EXERCISE BRIEF » In the entries below, find the line with "header_loop (S fuel)" and the line with "assert (u64_mul want"; give again those lines and every line between them, exactly.

───── THE RECORDS ─────

Lemma header_loop_exact fuel file want :
  len file < 2 ^ 63 → 0 < want ≤ len file → len file ≤ want * 2 ^ Z.of_nat fuel → (0 < fuel)%nat →
  header_loop (S fuel) file want = header_of (parse file).
Proof.
  intros Hlen. revert want. induction fuel as [|fuel IH]; intros want Hw Hf Hpos; [lia|].
  set (S1 := S fuel) in *. cbn [header_loop].
  assert (take (Z.to_nat want) file `prefix_of` file) as Hp by apply prefix_take.
  destruct (parse (take (Z.to_nat want) file)) as [h|e|] eqn:E.
  - by rewrite (parse_prefix _ _ Hp), E by by rewrite E.
  - destruct e as [| |hint|]; try (by rewrite (parse_prefix _ _ Hp), E by by rewrite E).
    destruct (Z.ltb_spec want (len file)) as [Hlt|Hge].
    2: { rewrite take_ge in E by (unfold len in *; lia). by rewrite E. }
    assert (u64_mul want 2 = want * 2) as Hdouble by (apply wrap64_small; unfold in_u64; lia).
    rewrite Hdouble. set (want' := Z.min _ _).
    assert (want' = len file ∨ want * 2 ≤ want') as Hgrow by (unfold want'; lia).
    assert (0 < want' ≤ len file) as Hw' by (unfold want'; lia).
    unfold S1. destruct fuel as [|fuel'].
    + cbn [header_loop]. unfold S1 in Hf. change (2 ^ Z.of_nat 1) with 2 in Hf.
      assert (want' = len file) as Hwl by lia. rewrite Hwl.
      rewrite take_ge by (unfold len; lia). destruct (parse file) as [h|e|] eqn:Ef; [done| |done].
      destruct e; try done. by rewrite Z.ltb_irrefl.
    + apply IH; [done| |lia]. unfold S1 in Hf. rewrite Nat2Z.inj_succ, Z.pow_succ_r in Hf by lia.
      set (p := 2 ^ Z.of_nat (S fuel')) in *. assert (0 < p) as Hp0 by (apply Z.pow_pos_nonneg; lia).
      clearbody p want'. destruct Hgrow as [->|Hg]; nia.
  - by apply parse_total in E.
Qed.

(** Reading a local header terminates and is exact.  For any file below
    2^63 bytes, 64 rounds of the growing-prefix loop are enough, and the
    outcome is that of parsing the whole file: growing the prefix never turns
    a good file into an error or the other way round. *)
Theorem parse_local_header_exact file :
  len file < 2 ^ 63 → parse_local_header 64 file = header_of (parse file).
Proof.
  intros Hl. unfold parse_local_header. destruct (Z.eq_dec (len file) 0) as [H0|Hn].
  - assert (file = []) as -> by (destruct file; [done|unfold len in H0; simpl in H0; lia]). reflexivity.
  - pose proof (len_nonneg file). change 64%nat with (S 63). apply header_loop_exact; try lia.
Qed.

(** ** Remote headers *)

(** The server serves prefixes of the file and, when it states a total size,
    states the file's. *)
Record serves (F : bytes) (server : nat → Z → Z → Reply) : Prop := {
  sv_partial n last cr cl body : server n 0 last = Response PARTIAL_CONTENT cr cl body →
    delivered body `prefix_of` F ∧ ∀ t, content_range_total cr = Some t → t = len F;
  sv_whole n last cr cl body : server n 0 last = Response STATUS_OK cr cl body →
    delivered body `prefix_of` F ∧ ∀ t, cl = Some t → t = len F }.

Lemma collect_spec body needed acc br b :
  len acc ≤ needed → collect body needed acc = (br, b) →
  ∃ x y, b = acc ++ x ∧ delivered body = x ++ y ∧ len b ≤ needed.
Proof.
  revert acc. induction body as [|[c|] body IH]; intros acc Ha H; cbn [collect] in H;
    destruct (Z.ltb_spec (len acc) needed) as [Hlt|Hge];
    try (injection H as <- <-; eexists [], _; rewrite app_nil_r; split; [done|]; split; [reflexivity|]; lia).
  set (n := Z.min (len c) (needed - len acc)) in *. pose proof (len_nonneg c) as Hc.
  assert (len (take (Z.to_nat n) c) = n) as Hn by (apply len_take_le; lia).
  apply IH in H as (x & y & -> & Hd & Hl); [|rewrite len_app; lia].
  exists (take (Z.to_nat n) c ++ x), (if Z.leb (len c) (needed - len acc) then y else drop (Z.to_nat n) c ++ delivered body).
  split; [by rewrite app_assoc|]. split; [|exact Hl]. simpl.
  rewrite !len_app, Hn in Hl. destruct (Z.leb_spec (len c) (needed - len acc)) as [Hle|Hgt].
  - rewrite Hd, take_ge; [by rewrite app_assoc|]. unfold len in *. lia.
  - assert (len x = 0) as Hx0 by (pose proof (len_nonneg x); lia).
    assert (x = []) as ->. { destruct x; [done|unfold len in Hx0; simpl in Hx0; lia]. }
    by rewrite app_nil_r, app_assoc, take_drop.
Qed.

Section remote.
Context (server : nat → Z → Z → Reply) (F : bytes) (Hserves : serves F server) (Hsize : len F < 2 ^ 63).

Lemma prefix_attempt_done n last want b total :
  0 < want → prefix_attempt (server n 0 last) want = PDone b total →
  b `prefix_of` F ∧ total = len F ∧ len b = Z.min want (len F).
Proof using Hserves.
  intros Hw H. unfold prefix_attempt in H.
  destruct (server n 0 last) as [|status cr cl body] eqn:Es; [done|].
  assert (∀ t : option Z, delivered body `prefix_of` F → (∀ t', t = Some t' → t' = len F) →
    match t with
    | None => PTransient NoTotalSize
    | Some total =>
        let needed := Z.min want total in
        let '(broken, b) := collect body needed [] in
        if broken : bool then PTransient (Interrupted (len b))
        else if len b <? needed then PTransient (ClosedEarly (len b) needed)
        else PDone b total
    end = PDone b total →
    b `prefix_of` F ∧ total = len F ∧ len b = Z.min want (len F)) as Hgo.
  { intros t Hd Ht Hb. destruct t as [t|]; [|done]. specialize (Ht t eq_refl) as ->. cbv zeta in Hb.
    pose proof (len_nonneg F).
    destruct (collect body (Z.min want (len F)) []) as [br b0] eqn:Ec.
    apply collect_spec in Ec as (x & y & -> & Hx & Hl); [|change (len []) with 0; lia].
    destruct br; [done|]. destruct (Z.ltb_spec (len ([] ++ x)) (Z.min want (len F))) as [|Hge]; [done|].
    injection Hb as <- <-. simpl in *. split; [|split; [done|lia]].
    etransitivity; [|exact Hd]. rewrite Hx. by apply prefix_app_r. }
  destruct (Z.eqb_spec status PARTIAL_CONTENT) as [->|_].
  { destruct (sv_partial F server Hserves _ _ _ _ _ Es). by apply (Hgo (content_range_total cr)). }
  destruct (Z.eqb_spec status STATUS_OK) as [->|_].
  { destruct (sv_whole F server Hserves _ _ _ _ _ Es). by apply (Hgo cl). }
  by destruct (is_server_error status).
Qed.

(** Failures of the transfer itself. *)
Definition transport (e : RangeError) : Prop :=
  match e with HttpStatus _ | Exhausted _ _ => True | _ => False end.

Lemma prefix_attempts_spec n want last sent o sent' :
  0 < want → prefix_attempts server n want last sent = (o, sent') →
  match o with
  | Ok (b, total) => b `prefix_of` F ∧ total = len F ∧ len b = Z.min want (len F)
  | Err e => transport e
  | Panic => False
  end.
Proof using Hserves.
  intros Hw. revert last sent. induction n as [|n IH]; intros last sent H; cbn [prefix_attempts] in H.
  { by injection H as <- _. }
  destruct (prefix_attempt (server sent 0 (sat_sub want 1)) want) as [b total|e|why] eqn:E.
  - injection H as <- _. by eapply prefix_attempt_done.
  - injection H as <- _. unfold prefix_attempt in E. destruct (server _ _ _) as [|status cr cl body]; [done|].
    cbv zeta in E. repeat case_match; simplify_eq; done.
  - by eapply IH.
Qed.

(** The outcome of header discovery on a file. *)
Definition discovered (r : res RangeError (GgufHeader * Z)) : Prop :=
  match r with
  | Ok (h, total) => parse F = Ok h ∧ total = len F
  | Err (EGguf e) => parse F = Err e
  | Err HeaderPastEnd => ∃ hint, parse F = Err (NeedMoreData hint)
  | Err e => transport e
  | Panic => False
  end.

─────

RESPONSE TO THE TASK »
  header_loop (S fuel) file want = header_of (parse file).
Proof.
  intros Hlen. revert want. induction fuel as [|fuel IH]; intros want Hw Hf Hpos; [lia|].
  set (S1 := S fuel) in *. cbn [header_loop].
  assert (take (Z.to_nat want) file `prefix_of` file) as Hp by apply prefix_take.
  destruct (parse (take (Z.to_nat want) file)) as [h|e|] eqn:E.
  - by rewrite (parse_prefix _ _ Hp), E by by rewrite E.
  - destruct e as [| |hint|]; try (by rewrite (parse_prefix _ _ Hp), E by by rewrite E).
    destruct (Z.ltb_spec want (len file)) as [Hlt|Hge].
    2: { rewrite take_ge in E by (unfold len in *; lia). by rewrite E. }
    assert (u64_mul want 2 = want * 2) as Hdouble by (apply wrap64_small; unfold in_u64; lia).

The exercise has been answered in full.